暗い部屋で先生が和音をピアノで弾き、それが何と何と何の音なのか、ひたすら聞き取って五線紙のノートに書くレッスンでした。音を聴くこと(聴音)自体はそれほど苦ではなかったけれど、私以外は確か皆中高生くらいで、音高~音大受験のために通っていたのではないかと思います。そんなところに紛れ込んでしまって、子供ながらに孤独と疎外感を感じる経験でした。レッスンが終わると神経が昂って機嫌が悪くなっていたらしいです。
忘れられないのが、この時使っていたノートに、虫が挟まれていたことです。天井の蛍光灯から落ちてきて死んだのか、気づかずにノートを閉じた勢いで死んだのかわからないけど、書き込む音符は全音符だから輪郭以外白いのに、その虫の周りだけ黒く痕になっていたんですよね。新しいノート買ってもらえなかったのかしら。本当に可哀想な幼児の私。

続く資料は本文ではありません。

(** What the caller has to respect, the hypothesis of the theorems about
    executions: packets come from an honest peer with stream [R], the stream
    sent stays below 4 GiB, an MTU leaves room for a byte of payload (it is
    above the 116 bytes of [PACKET_OVERHEAD]; a [uint16_t] is never above
    [MAX_PACKET]), and buffer sizes are set as [option_legal] says. *)
Definition call_ok (R : stream) (t : PseudoTcp) (c : call) : Prop :=
  match c with
  | CallConnect | CallClock _ | CallClose _ => True
  | CallSend d => m_snd_una t + data_length_ (m_sbuf t) + zlen d < 2 ^ 32
  | CallReceive n => 0 <= n
  | CallPacket p => honest_packet R t p
  | CallMTU mtu => PACKET_OVERHEAD < mtu <= MAX_PACKET
  | CallOption opt v => option_legal R opt v t
  end.

Inductive reach (R : stream) (conv : Z) : E * PseudoTcp -> Prop :=
| reach_new now e t :
    PseudoTcp_new conv now = Ret t -> net (mkStream [] 0) conv e -> taken e = [] -> given e = [] ->
    reach R conv (e, t)
| reach_call c s s' :
    reach R conv s -> call_ok R (snd s) c -> perform c s = Ret (tt, s') -> reach R conv s'.

(** Every call keeps the invariant. *)
Lemma keeps_perform g R c e t :
  tcp_inv g R (e, t) -> call_ok R t c ->
  wp (perform c) (e, t) (fun _ s => keeps g R (e, t) s /\ True).
Proof.
  intros Hi Hc.
  assert (Hdone : forall A (m : M E A), wp m (e, t) (fun _ s => keeps g R (e, t) s /\ True) ->
    wp (m;; mret tt) (e, t) (fun _ s => keeps g R (e, t) s /\ True)).
  { intros A m Hm. apply wp_bind. eapply wp_mono; [exact Hm|]. intros a s Hk. by wp_run. }
  destruct c as [|d|n|p|now|mtu|opt v|force]; cbn [perform call_ok] in *; try apply Hdone.
  - by apply keeps_Connect.
  - pose proof (so_data _ _ (si_snd _ _ (ti_snd _ _ _ Hi))) as Hd. cbn [snd] in Hd.
    apply keeps_Offer; [done|lia].
  - by apply keeps_Receive.
  - by apply keeps_NotifyPacket.
  - by apply keeps_NotifyClock.
  - by apply keeps_NotifyMTU.
  - by apply keeps_SetOption.
  - by apply keeps_Close.
Qed.

Section Reach.
Variables (R : stream) (conv : Z).
Hypothesis peer_ctl : 0 <= g_ctl R.
Hypothesis peer_size : zlen (g_bytes R) + DEFAULT_RCV_BUF_SIZE < 2 ^ 32.
Definition g_crc_slicing_be_4 : list Z :=
  [0x00000000; 0xac6f1138; 0x58df2270; 0xf4b03348; 0xb0be45e0; 0x1cd154d8; 0xe8616790; 0x440e76a8;
   0x910b67c5; 0x3d6476fd; 0xc9d445b5; 0x65bb548d; 0x21b52225; 0x8dda331d; 0x796a0055; 0xd505116d;
   0xd361228f; 0x7f0e33b7; 0x8bbe00ff; 0x27d111c7; 0x63df676f; 0xcfb07657; 0x3b00451f; 0x976f5427;
   0x426a454a; 0xee055472; 0x1ab5673a; 0xb6da7602; 0xf2d400aa; 0x5ebb1192; 0xaa0b22da; 0x066433e2;
   0x57b5a81b; 0xfbdab923; 0x0f6a8a6b; 0xa3059b53; 0xe70bedfb; 0x4b64fcc3; 0xbfd4cf8b; 0x13bbdeb3;
   0xc6becfde; 0x6ad1dee6; 0x9e61edae; 0x320efc96; 0x76008a3e; 0xda6f9b06; 0x2edfa84e; 0x82b0b976;
   0x84d48a94; 0x28bb9bac; 0xdc0ba8e4; 0x7064b9dc; 0x346acf74; 0x9805de4c; 0x6cb5ed04; 0xc0dafc3c;
   0x15dfed51; 0xb9b0fc69; 0x4d00cf21; 0xe16fde19; 0xa561a8b1; 0x090eb989; 0xfdbe8ac1; 0x51d19bf9;
   0xae6a5137; 0x0205400f; 0xf6b57347; 0x5ada627f; 0x1ed414d7; 0xb2bb05ef; 0x460b36a7; 0xea64279f;
   0x3f6136f2; 0x930e27ca; 0x67be1482; 0xcbd105ba; 0x8fdf7312; 0x23b0622a; 0xd7005162; 0x7b6f405a;
   0x7d0b73b8; 0xd1646280; 0x25d451c8; 0x89bb40f0; 0xcdb53658; 0x61da2760; 0x956a1428; 0x39050510;
   0xec00147d; 0x406f0545; 0xb4df360d; 0x18b02735; 0x5cbe519d; 0xf0d140a5; 0x046173ed; 0xa80e62d5;
   0xf9dff92c; 0x55b0e814; 0xa100db5c; 0x0d6fca64; 0x4961bccc; 0xe50eadf4; 0x11be9ebc; 0xbdd18f84;
   0x68d49ee9; 0xc4bb8fd1; 0x300bbc99; 0x9c64ada1; 0xd86adb09; 0x7405ca31; 0x80b5f979; 0x2cdae841;
   0x2abedba3; 0x86d1ca9b; 0x7261f9d3; 0xde0ee8eb; 0x9a009e43; 0x366f8f7b; 0xc2dfbc33; 0x6eb0ad0b;
   0xbbb5bc66; 0x17daad5e; 0xe36a9e16; 0x4f058f2e; 0x0b0bf986; 0xa764e8be; 0x53d4dbf6; 0xffbbcace;
   0x5cd5a26e; 0xf0bab356; 0x040a801e; 0xa8659126; 0xec6be78e; 0x4004f6b6; 0xb4b4c5fe; 0x18dbd4c6;
   0xcddec5ab; 0x61b1d493; 0x9501e7db; 0x396ef6e3; 0x7d60804b; 0xd10f9173; 0x25bfa23b; 0x89d0b303;
   0x8fb480e1; 0x23db91d9; 0xd76ba291; 0x7b04b3a9; 0x3f0ac501; 0x9365d439; 0x67d5e771; 0xcbbaf649;
   0x1ebfe724; 0xb2d0f61c; 0x4660c554; 0xea0fd46c; 0xae01a2c4; 0x026eb3fc; 0xf6de80b4; 0x5ab1918c;
   0x0b600a75; 0xa70f1b4d; 0x53bf2805; 0xffd0393d; 0xbbde4f95; 0x17b15ead; 0xe3016de5; 0x4f6e7cdd;
   0x9a6b6db0; 0x36047c88; 0xc2b44fc0; 0x6edb5ef8; 0x2ad52850; 0x86ba3968; 0x720a0a20; 0xde651b18;
   0xd80128fa; 0x746e39c2; 0x80de0a8a; 0x2cb11bb2; 0x68bf6d1a; 0xc4d07c22; 0x30604f6a; 0x9c0f5e52;
   0x490a4f3f; 0xe5655e07; 0x11d56d4f; 0xbdba7c77; 0xf9b40adf; 0x55db1be7; 0xa16b28af; 0x0d043997;
   0xf2bff359; 0x5ed0e261; 0xaa60d129; 0x060fc011; 0x4201b6b9; 0xee6ea781; 0x1ade94c9; 0xb6b185f1;
   0x63b4949c; 0xcfdb85a4; 0x3b6bb6ec; 0x9704a7d4; 0xd30ad17c; 0x7f65c044; 0x8bd5f30c; 0x27bae234;
   0x21ded1d6; 0x8db1c0ee; 0x7901f3a6; 0xd56ee29e; 0x91609436; 0x3d0f850e; 0xc9bfb646; 0x65d0a77e;
   0xb0d5b613; 0x1cbaa72b; 0xe80a9463; 0x4465855b; 0x006bf3f3; 0xac04e2cb; 0x58b4d183; 0xf4dbc0bb;
   0xa50a5b42; 0x09654a7a; 0xfdd57932; 0x51ba680a; 0x15b41ea2; 0xb9db0f9a; 0x4d6b3cd2; 0xe1042dea;
   0x34013c87; 0x986e2dbf; 0x6cde1ef7; 0xc0b10fcf; 0x84bf7967; 0x28d0685f; 0xdc605b17; 0x700f4a2f;
   0x766b79cd; 0xda0468f5; 0x2eb45bbd; 0x82db4a85; 0xc6d53c2d; 0x6aba2d15; 0x9e0a1e5d; 0x32650f65;
   0xe7601e08; 0x4b0f0f30; 0xbfbf3c78; 0x13d02d40; 0x57de5be8; 0xfbb14ad0; 0x0f017998; 0xa36e68a0].

Definition g_crc_slicing_be_5 : list Z :=
  [0x00000000; 0x196b30ef; 0xc3a08cdb; 0xdacbbc34; 0x7737f5b2; 0x6e5cc55d; 0xb4977969; 0xadfc4986;
   0x1f180660; 0x0673368f; 0xdcb88abb; 0xc5d3ba54; 0x682ff3d2; 0x7144c33d; 0xab8f7f09; 0xb2e44fe6;
   0x3e300cc0; 0x275b3c2f; 0xfd90801b; 0xe4fbb0f4; 0x4907f972; 0x506cc99d; 0x8aa775a9; 0x93cc4546;
   0x21280aa0; 0x38433a4f; 0xe288867b; 0xfbe3b694; 0x561fff12; 0x4f74cffd; 0x95bf73c9; 0x8cd44326;
   0x8d16f485; 0x947dc46a; 0x4eb6785e; 0x57dd48b1; 0xfa210137; 0xe34a31d8; 0x39818dec; 0x20eabd03;
   0x920ef2e5; 0x8b65c20a; 0x51ae7e3e; 0x48c54ed1; 0xe5390757; 0xfc5237b8; 0x26998b8c; 0x3ff2bb63;
   0xb326f845; 0xaa4dc8aa; 0x7086749e; 0x69ed4471; 0xc4110df7; 0xdd7a3d18; 0x07b1812c; 0x1edab1c3;
   0xac3efe25; 0xb555ceca; 0x6f9e72fe; 0x76f54211; 0xdb090b97; 0xc2623b78; 0x18a9874c; 0x01c2b7a3;
   0xeb5b040e; 0xf23034e1; 0x28fb88d5; 0x3190b83a; 0x9c6cf1bc; 0x8507c153; 0x5fcc7d67; 0x46a74d88;
   0xf443026e; 0xed283281; 0x37e38eb5; 0x2e88be5a; 0x8374f7dc; 0x9a1fc733; 0x40d47b07; 0x59bf4be8;
   0xd56b08ce; 0xcc003821; 0x16cb8415; 0x0fa0b4fa; 0xa25cfd7c; 0xbb37cd93; 0x61fc71a7; 0x78974148;
   0xca730eae; 0xd3183e41; 0x09d38275; 0x10b8b29a; 0xbd44fb1c; 0xa42fcbf3; 0x7ee477c7; 0x678f4728;
   0x664df08b; 0x7f26c064; 0xa5ed7c50; 0xbc864cbf; 0x117a0539; 0x081135d6; 0xd2da89e2; 0xcbb1b90d;
   0x7955f6eb; 0x603ec604; 0xbaf57a30; 0xa39e4adf; 0x0e620359; 0x170933b6; 0xcdc28f82; 0xd4a9bf6d;
   0x587dfc4b; 0x4116cca4; 0x9bdd7090; 0x82b6407f; 0x2f4a09f9; 0x36213916; 0xecea8522; 0xf581b5cd;
   0x4765fa2b; 0x5e0ecac4; 0x84c576f0; 0x9dae461f; 0x30520f99; 0x29393f76; 0xf3f28342; 0xea99b3ad;
   0xd6b7081c; 0xcfdc38f3; 0x151784c7; 0x0c7cb428; 0xa180fdae; 0xb8ebcd41; 0x62207175; 0x7b4b419a;
   0xc9af0e7c; 0xd0c43e93; 0x0a0f82a7; 0x1364b248; 0xbe98fbce; 0xa7f3cb21; 0x7d387715; 0x645347fa;
   0xe88704dc; 0xf1ec3433; 0x2b278807; 0x324cb8e8; 0x9fb0f16e; 0x86dbc181; 0x5c107db5; 0x457b4d5a;
   0xf79f02bc; 0xeef43253; 0x343f8e67; 0x2d54be88; 0x80a8f70e; 0x99c3c7e1; 0x43087bd5; 0x5a634b3a;
   0x5ba1fc99; 0x42cacc76; 0x98017042; 0x816a40ad; 0x2c96092b; 0x35fd39c4; 0xef3685f0; 0xf65db51f;
   0x44b9faf9; 0x5dd2ca16; 0x87197622; 0x9e7246cd; 0x338e0f4b; 0x2ae53fa4; 0xf02e8390; 0xe945b37f;
   0x6591f059; 0x7cfac0b6; 0xa6317c82; 0xbf5a4c6d; 0x12a605eb; 0x0bcd3504; 0xd1068930; 0xc86db9df;
   0x7a89f639; 0x63e2c6d6; 0xb9297ae2; 0xa0424a0d; 0x0dbe038b; 0x14d53364; 0xce1e8f50; 0xd775bfbf;
   0x3dec0c12; 0x24873cfd; 0xfe4c80c9; 0xe727b026; 0x4adbf9a0; 0x53b0c94f; 0x897b757b; 0x90104594;
   0x22f40a72; 0x3b9f3a9d; 0xe15486a9; 0xf83fb646; 0x55c3ffc0; 0x4ca8cf2f; 0x9663731b; 0x8f0843f4;
   0x03dc00d2; 0x1ab7303d; 0xc07c8c09; 0xd917bce6; 0x74ebf560; 0x6d80c58f; 0xb74b79bb; 0xae204954;
   0x1cc406b2; 0x05af365d; 0xdf648a69; 0xc60fba86; 0x6bf3f300; 0x7298c3ef; 0xa8537fdb; 0xb1384f34;
   0xb0faf897; 0xa991c878; 0x735a744c; 0x6a3144a3; 0xc7cd0d25; 0xdea63dca; 0x046d81fe; 0x1d06b111;
   0xafe2fef7; 0xb689ce18; 0x6c42722c; 0x752942c3; 0xd8d50b45; 0xc1be3baa; 0x1b75879e; 0x021eb771;
   0x8ecaf457; 0x97a1c4b8; 0x4d6a788c; 0x54014863; 0xf9fd01e5; 0xe096310a; 0x3a5d8d3e; 0x2336bdd1;
   0x91d2f237; 0x88b9c2d8; 0x52727eec; 0x4b194e03; 0xe6e50785; 0xff8e376a; 0x25458b5e; 0x3c2ebbb1].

次の厳しいレッスンは小6からでした。今度は数年過ごした大阪から東京に戻ってきて、ヤマハ音楽教室のジュニア科専門コース。隔週で2時間くらいのグループレッスンでした。ここでも聴音はあったし、新しい譜面を渡されて初見で弾くとか、先生がワンフレーズ弾いたあとに続きを即興で作って弾く練習とか、あるパターンのフレーズをどんどんアレンジしていって変奏曲にするとか…宿題では毎回知らない歌を出され、次回までにすべての調で、弾きながら歌えるようにしろと言われます。
ひとつ年下のユミちゃんていう子がとても優秀で、ユミちゃんに負けるなと発破かけられていやだった。レッスンの前に必ず頭痛がしてたのは、明らかにプレッシャーです。
まあこうしたトレーニングの甲斐があって、絶対音感なるものが身についたのですが、後年バイオリンを始めたら、あれ?私の絶対音感ってアバウトなんだけど?ということに気づいてしまいました。平均律に調律されたピアノの鍵盤で覚えているから、弦楽器のように音の高さが定まらないと、混乱するんですね。ピアノは「ド」を押せば「ド」が鳴るけど、バイオリンは弦を押さえる位置によって微妙に低い「ド」から微妙に高い「ド」までいくらでも幅がある。
先日の演奏会ではピッチを442ではなく443ヘルツでチューニングしたので「気持ち悪いかもしれないけど慣れて!」と言われましたが、そんな差はちっとも聴き分けられなかったのでした。